You may observe that machine builds and deployments are failing in VMware Aria Automation. When attempting a deployment, it fails to start and returns an event broker service (EBS) event error. You will see an error similar to the following in the UI or deployment execution logs:
Failed to process ebs event: SubscriberID: vro-gateway-<UUID>, RunnableID: <RunnableID UUID> and SubscriptionID: <UUID>-sub_<UUID> failed with the following error: Workflow run [<workflow run UUID>] completed with error [Start workflow failed with client error! Possible reason is missing or invalid required parameter!]
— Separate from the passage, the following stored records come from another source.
Lemma ephemeral_deleted_after_delivery_witness :
  Config.save_screenshot_of_permit (sample_config false true false) = false
  /\ outcome (send_screenshot_in_discord (friendly_env feb21 Delivered)
                "C:\shots\permit.png" (sample_config false true false))
             browsing_world = Ok tt
  /\ ("C:\shots\permit.png"
      ∉ files (after (send_screenshot_in_discord (friendly_env feb21 Delivered)
                        "C:\shots\permit.png" (sample_config false true false))
                     browsing_world))
  /\ last (events (send_screenshot_in_discord (friendly_env feb21 Delivered)
                     "C:\shots\permit.png" (sample_config false true false))
                  browsing_world)
     = Some (Remove "C:\shots\permit.png").
Proof.
  pose proof (ephemeral_deleted_after_delivery (friendly_env feb21 Delivered)
                (sample_config false true false) "C:\shots\permit.png" browsing_world
                eq_refl) as (Hdeleted & Hdelivers & _).
  assert (Hok : outcome (send_screenshot_in_discord (friendly_env feb21 Delivered)
                           "C:\shots\permit.png" (sample_config false true false))
                        browsing_world = Ok tt).
  { apply Hdelivers; [reflexivity|reflexivity|intros; reflexivity]. }
  destruct (Hdeleted Hok) as (Hgone & _ & _ & _ & _ & Hlast & _).
  split; [reflexivity|]. split; [exact Hok|]. split; [exact Hgone|].
  apply Hlast. vm_compute. left.
Defined.

(** C2, as stated, fails in the ephemeral branch: with the browser window
    closed beforehand the dispatch step cannot capture, it raises on its
    first browser command and takes no screenshot. *)
Lemma ephemeral_capture_needs_browser :
  ~ ephemeral_capture_after_close (friendly_env feb21 Delivered)
      (sample_config false true false) "C:\shots\permit.png" closed_window_world.
Proof.
  intros Hclaim.
  assert (Hcount : count is_capture
            (events (send_screenshot_in_discord (friendly_env feb21 Delivered)
                       "C:\shots\permit.png" (sample_config false true false))
                    closed_window_world) = 1%nat).
  { apply Hclaim; [reflexivity|reflexivity|split; intros; reflexivity]. }
  vm_compute in Hcount. discriminate Hcount.
Qed.

Lemma count_cons (p : Event -> bool) (e : Event) (l : list Event) :
  count p (e :: l) = ((if p e then 1 else 0) + count p l)%nat.
Proof. unfold count. cbn [List.filter]. destruct (p e); reflexivity. Qed.

Ltac dispatch_numbers :=
  unfold artifact_paths;
  rewrite ?count_cons; unfold count;
  cbn [List.filter length is_capture is_close is_remove Nat.add omap list_omap artifact_path].

Ltac dispatch_leaf :=
  dispatch_numbers; intros;
  try discriminate; try congruence; try lia; try reflexivity;
  try (repeat match goal with
              | H : _ ∈ _ :: _ |- _ => apply elem_of_cons in H as [->|H]
              | H : _ ∈ [] |- _ => apply elem_of_nil in H; contradiction
              end; reflexivity);
  try (eexists; split; [reflexivity|dispatch_numbers; reflexivity]);
  try (eexists _, _; split; [reflexivity|dispatch_numbers; reflexivity]);
  try (split; [reflexivity|eexists; reflexivity]).
(** * Excel worksheet loader: a shallow embedding of [procedure.py]

    The stored procedure fetches spreadsheet files from a stage into [/tmp/],
    parses one worksheet of each with the first row as header, overwrites a
    destination table with the remaining rows and removes the local copy.

    The Python code is effectful and fallible: it is embedded in a state and
    exception monad over a [world] that holds what the procedure can change
    (local files, destination tables, the logger's output) together with the
    sequence of calls made to the outside.  The [session] argument of the
    Python functions is a record of the services the procedure only reads
    from: the SQL engine, the stage and the store's write policy. *)

From Stdlib Require Import Ascii String.
From stdpp Require Import base option list strings gmap pretty.

(** * The model

    The procedure's own code is [load_excel_worksheet_to_table_local] and
    [main].  Everything they call leaves the repository: the operating
    system, the workbook and data-frame libraries and the session.  These
    are modelled after the libraries' documented behaviour and the contracts
    of section 4 of the specification, with the failures the procedure can
    meet: a file missing on the stage, bytes that are no workbook, a missing
    sheet, an empty sheet, a refused write, a refused deletion, a failing
    query. *)

(** ** Data *)

(** A cell value as the workbook library hands it out.  Dates and floating
    point numbers play no role in the procedure, which never inspects a
    cell. *)
Inductive cell :=
  | CNone
  | CBool (b : bool)
  | CInt (z : Z)
  | CStr (s : string).

(** A row is a tuple of cells. *)
Definition row := list cell.

Record worksheet := Worksheet {
  title : string;
  cells : list row
}.

(** A workbook is the ordered list of its sheets. *)
Definition workbook := list worksheet.

(** The content of a file, on the stage or on the local disk: either the
    encoding of a workbook or bytes that are no workbook. *)
Inductive file :=
  | Xlsx (wb : workbook)
  | Garbage (bytes : list Byte.byte).

(** [pd.DataFrame]: column labels and body rows.  A destination table holds
    the frame that was last written to it. *)
Record DataFrame := Frame {
  columns : row;
  body : list row
}.

(** A [Row] of the mapping query's result. *)
Record Row := MkRow {
  STAGE_FILE_PATH : string;
  WORKSHEET_NAME : string;
  TARGET_TABLE : string
}.

(** ** Exceptions

    Every class below derives from Python's [Exception], so the procedure's
    [except Exception] clause catches each of them.  [context] is Python's
    [__context__]: the exception that was in flight when this one was
    raised. *)
Inductive exn_class :=
  | SnowparkSQLException   (* query, stage fetch and table write failures *)
  | FileNotFoundError
  | PermissionError
  | BadZipFile
  | KeyError
  | StopIteration
  | ValueError.

#[warnings="-register-all"]
Inductive exn :=
  | Exn (cls : exn_class) (msg : string) (context : option exn).

(** [str(e)] *)
Definition str (e : exn) : string := let 'Exn _ m _ := e in m.
Definition exn_context (e : exn) : option exn := let 'Exn _ _ c := e in c.

(** Raising [e] while [pending] is in flight. *)
Definition with_context (e pending : exn) : exn :=
  let 'Exn c m _ := e in Exn c m (Some pending).

Definition no_such_file (path : string) : exn :=
  Exn FileNotFoundError
      ("[Errno 2] No such file or directory: '" +:+ path +:+ "'") None.

Definition permission_denied (path : string) : exn :=
  Exn PermissionError ("[Errno 13] Permission denied: '" +:+ path +:+ "'") None.

Definition bad_zip_file : exn := Exn BadZipFile "File is not a zip file" None.

Definition missing_worksheet (name : string) : exn :=
  Exn KeyError ("'Worksheet " +:+ name +:+ " does not exist.'") None.

Definition stop_iteration : exn := Exn StopIteration "" None.

Definition shape_mismatch : exn :=
  Exn ValueError "columns passed do not match the passed data" None.

Definition stage_file_missing (stage_path : string) : exn :=
  Exn SnowparkSQLException ("File not found: " +:+ stage_path) None.

Definition write_rejected (target : string) : exn :=
  Exn SnowparkSQLException ("Write rejected: " +:+ target) None.

(** ** The world *)

Inductive level := INFO | ERROR.

(** Calls that leave the process, in the order they are made.  A call is
    recorded when it is attempted, whether or not it succeeds. *)
Inductive call :=
  | SqlCollect (query : string)
  | FileGet (stage_path local_dir : string)
  | Open (path : string)
  | SaveAsTable (target : string)
  | Remove (path : string).

Record world := World {
  fs : gmap string file;             (* local files, by path *)
  locked : gset string;              (* paths the process may not delete *)
  tables : gmap string DataFrame;    (* destination tables, by name *)
  log : list (level * string);       (* records emitted by [logger] *)
  calls : list call
}.
Fixpoint strip_zeros_rev (s : list ascii) : list ascii :=
  match s with
  | "0"%char :: rest => strip_zeros_rev rest
  | _ => s
  end.
Definition strip_zeros (s : string) : string :=
  string_of_list_ascii (rev (strip_zeros_rev (rev (list_ascii_of_string s)))).

(** The shortest digits that read back as the float [m * 2^e], and the
    position of the decimal point before them: the digits stand for
    [0.digits * 10^point].  Of two candidates with [k] digits the nearer
    one is taken, the one with the even last digit when they are equally
    near; 17 digits always read back. *)
Fixpoint shortest_from (m e n k : Z) (fuel : nat) : string * Z :=
  let v := dyadic m e in
  let u := pow10 (n - k) in
  let lo := Qfloor (v / u) in
  let hi := (lo + 1)%Z in
  let lo_ok := reads_back m e (inject_Z lo * u) in
  let hi_ok := reads_back m e (inject_Z hi * u) in
  let lo_nearer := match (v - inject_Z lo * u ?= inject_Z hi * u - v)%Q with
                   | Lt => true
                   | Eq => Z.even lo
                   | Gt => false
                   end in
  let pick c :=
    (strip_zeros (pretty c), (n + (Z.of_nat (String.length (pretty c)) - k))%Z) in
  match fuel with
  | O => pick lo
  | S fuel' =>
      if lo_ok && (negb hi_ok || lo_nearer) then pick lo
      else if hi_ok then pick hi
      else shortest_from m e n (k + 1) fuel'
  end.
Definition shortest (m e : Z) : string * Z :=
  shortest_from m e (decimal_point (dyadic m e)) 1 17.
(* ===== verification/Prelude.v ===== *)
(** * AnyTLS-RS: a verification library

    ** The program

    AnyTLS-RS is a proxy.  A client program accepts SOCKS5 and HTTP CONNECT
    connections, opens a TLS connection to a server, authenticates with a
    password hash and multiplexes the connections as streams over it; the server
    relays each stream to its target.  Traffic is cut into records whose sizes
    follow a padding scheme.  The parts, bottom up:

    - frames and settings (core/frame.rs, core/string_map.rs), the padding scheme
      (core/padding.rs) and the protocol engine that turns a received frame into
      actions (core/engine.rs, core/state.rs, core/action.rs);
    - pipes (proxy/pipe), the writer task (runtime/mod.rs), sessions and streams
      (proxy/session/inner.rs, stream.rs), the client's pool of sessions
      (proxy/session/client.rs);
    - the user registry and its HTTP API (node_api), the panel synchronisation
      (panel_sync), UDP over TCP (uot), share links (util/parse_url.rs);
    - the programs: bin/server.rs, client_runner.rs, bin/client.rs, and the
      auditing proxy examples/trojan-killer.rs.

    ** Files and what they model

    - [Prelude]: bytes, machine integers with wrap-around and saturation,
      results, the state-and-error monad [ioM], generic lemmas, tactics, hints.
    - [RustStr]: the string routines of the Rust standard library the source
      calls, UTF-8 decoding among them.
    - [StringMap], [Frame], [Padding], [Engine]: one function per function of
      the files of the same names; hash-map iteration order, MD5 and the random
      generator are type classes.
    - [Pipe]: io_pipe.rs.  A read is split at its await points, so the pipe is a
      step relation in which reads, writes, the end of the stream, deadlines and
      cancellation interleave; [read_now] is the read without interleaving.
      [Deadline]: deadline.rs, the timer and the tasks it wakes.
    - [Writer]: the writer task and write_conn of runtime/mod.rs, with the bytes
      it puts on the wire and its acknowledgements.
    - [Session]: inner.rs, stream.rs and the frame handling of runtime/mod.rs.
      Streams are shared, so they live on a heap and the map holds pointers; the
      writer task behind the channel is the class [WriterPeer], with the task of
      [Writer] as an instance.  [Multiplex]: the session's tasks as a step
      relation, with what follows for all interleavings.  [Connection]: a client's
      and a server's session joined by the frames on their way in both directions;
      its state and steps are specification, its operations those of [Session].
    - [Client]: client.rs, the pool with its index map, its idle waiters and its
      cleanup; dialling is a parameter.
    - [Users], [Api], [Panel], [Uot]: users.rs, api.rs, panel_sync and uot.
      SHA-256, JSON, HTTP and the SOCKS address codec are parameters or classes
      with laws; a concrete instance of each shows that the laws can hold.
    - [Server]: start-up decisions, authentication, camouflage and policing of
      bin/server.rs, and the client's authentication block; [Allowlist]: the
      choice of the certificate and the names a probe may be sent to; [Relay]:
      the stream adapter and the relay loops; [Outbound]: direct and proxied
      outbound calls; [UotSelect]: the packet reader as [select!] polls and drops
      it; [Handshake]: the handler of a stream and its answer to the client.
    - [Races]: [Stream::write] and [push_stream_data] cut at their await points,
      with runs of [Multiplex] in between, and the frames that end a session.
    - [ParseUrl]: printing and parsing of share links, the url and
      percent-encoding crates being a class.  [ClientRunner]: configuration,
      protocol detection, upstream-proxy handshake, stream adapters, SOCKS relay
      and UDP association of client_runner.rs.
    - [TrojanKiller]: the example's request, tunnel and verdict.  [Programs]: main
      and run of both programs, the accept loops, the management listener, the
      users file, the public address and the printed link, the client's TLS
      configuration.
    - [EndToEnd]: no code of its own; it joins the client program, the two
      sessions and the server's relay, and below them the TLS connection.

    ** What the theorems show

    - Wire: frames survive any chunking ([Frame]); the padded wire decodes to the
      queued frames and padding is invisible ([Writer], [Multiplex]); the packet
      counter never wraps.
    - Streams: a pipe is a first-in first-out byte stream that ends only when
      everything was delivered, and its reads return ([Pipe]); in any
      interleaving of a session a stream's reader gets exactly the payload of its
      frames in order, frames leave other streams alone, the bookkeeping of the
      session is consistent in every reachable state, and a run that ends closes
      everything ([Session], [Multiplex]).  End to end, in both directions, what
      one side writes to a stream is what the other side reads, and the wire may be
      cut into reads anywhere ([Connection]).  A received frame ends a session for
      exactly four causes, and payload racing with the end of its stream is not one
      of them ([Races]).
    - Tunnel: what a SOCKS client sends reaches the target it named and the
      target's answer reaches it, across both programs; an admitted client's frames
      reach the server's session from the first byte of its connection
      ([EndToEnd]).
    - Pool: what create_stream returns, at most three dials, exact cleanup and
      final closing ([Client]).
    - Accounts: replacing users, retiring connections, exact connection counts,
      machine ranges of every counter ([Users]), the effects of every route
      ([Api]), traffic reported once ([Panel]).
    - Connections: the client's opening block is read as it was meant, everybody
      else sees the camouflage, a connection counts exactly while it is served
      ([Server], [Allowlist]); relays forward and bill what they read and stop at
      a denied tick ([Relay]); whole UOT packets survive the dropping of their
      reader ([UotSelect]); an outbound proxy is never bypassed ([Outbound]); a
      target that cannot be reached is reported to the client's reader
      ([Handshake]).
    - Client: SOCKS bytes reach the target they name, datagrams travel both ways,
      loops terminate, links are read back ([ClientRunner], [ParseUrl]).
    - Programs: the link a server prints leads a client back to it, booting from a
      users file equals pushing it, the public address is the first acceptable
      answer, certificates are checked unless told otherwise ([Programs]); the
      auditing proxy reports exactly the exchange it watches for and lets the
      client through ([TrojanKiller]).
    - Theorems named after a defect ([oversized_frame_desyncs],
      [stream_id_reused_after_wrap], [stale_idle_signal],
      [cleanup_ends_busy_session], [rekey_race_keeps_old_session],
      [abandoned_read_panics], [split_packet_panics], [accept_errors],
      [public_ip_first], [failed_shutdown_skips_cancel],
      [failed_handler_leaves_stream_open], [association_error_leaks_stream],
      [link_password_stays_encoded], [passed_deadline_is_forgotten],
      [dropped_read_ends_session], [target_error_strands_stream],
      [late_write_is_lost]) show where the code does not do what it means to.

    ** Bounds and fuel

    A frame takes at least seven bytes, so [drain] and [frames_loop] run on the
    length of the pending bytes; [take_reusable] on one more than the idle
    sessions; [create_stream] makes the code's three attempts; [read_loop] reads
    at most the bytes it asks for; [skip_headers] on one more than the bytes
    left, which is proved enough; [poll_loop] needs two rounds, proved as well;
    [poll_packet] on one more than the bytes at hand, since every read that
    returns takes at least one.
    Integers are [Z] with the width's wrap-around or saturation written out.

    ** Approximations

    - In the step relations of [Multiplex] and [Connection] a method is one step:
      a write that passes its check while another task closes the stream is ordered
      before the closing.  [Races] has the other order, and payload pushed while its
      stream is closed.  Elsewhere, where the code releases a lock in between and it
      matters, the operation is split: removing a stream's entry and publishing
      idleness, the phases of an idle waiter, looking up a user and reading its
      generation, the await points of a read.
    - The task [close_with_error] spawns runs at once; weak references can be
      upgraded while their owner is in the model; the frame channel's bound
      (back-pressure) is not modelled.
    - A [select!] loop is a function of the branches that fired, each with its
      outcome; the loops' theorems are about reads that return.  Branches that are
      dropped unfinished are the subject of [UotSelect].
    - Calls whose failure the code ignores or only logs, and socket options, are
      left out; texts of errors made by libraries are opaque.
    - Data a [BufReader] has buffered when it is dropped is not modelled.

    ** Not modelled

    Sockets and their options, TLS itself and the TLS configuration the server
    uses towards a camouflage target (the system's roots), the SOCKS5 and HTTP
    proxy servers and the HTTP server of the API (third-party), certificate
    generation (util/mkcert.rs), proxy/system_dialer.rs, argument parsing, logging
    and the signal handler: they call into libraries and hold no logic of the
    program's own. *)

From stdpp Require Export base tactics list gmap numbers strings.
From Stdlib Require Export ZArith Lia.
From Stdlib Require Import Strings.Byte.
Additionally, when reviewing the internal pod logs, you will see the following exception in the ebs-app.log:
Cause: : : com.vmware.automation.spring.webflux.platform.client.service.exception.WebClientServiceResponseException: ClientResponse has erroneous status code: 500 Internal Server Error.
VMware Aria Automation 8.18.1
This issue occurs when a network outage interrupts communication between internal Kubernetes services. The network disruption causes the event broker service (ebs-app) and related messaging queues (such as rabbitmq) to enter a stale state where they can no longer process events or trigger workflow runs correctly, resulting in HTTP 500 Internal Server Errors.
To resolve this issue, you must restart the underlying Kubernetes and application pods to force them to re-establish healthy network connections:
Log in to the VMware Aria Automation appliance via SSH.
Restart the kube-system services by running the following command:
kubectl -n kube-system delete pods --all
Restart the prelude services by executing the deployment script:
/opt/scripts/deploy.sh
Monitor the pod startup process. Once all pods return to a Running state, attempt to deploy a new machine to confirm the issue is resolved.
The ebs-app and rabbitmq service communication errors observed during this outage are consistent with the behaviors documented in KB 319575.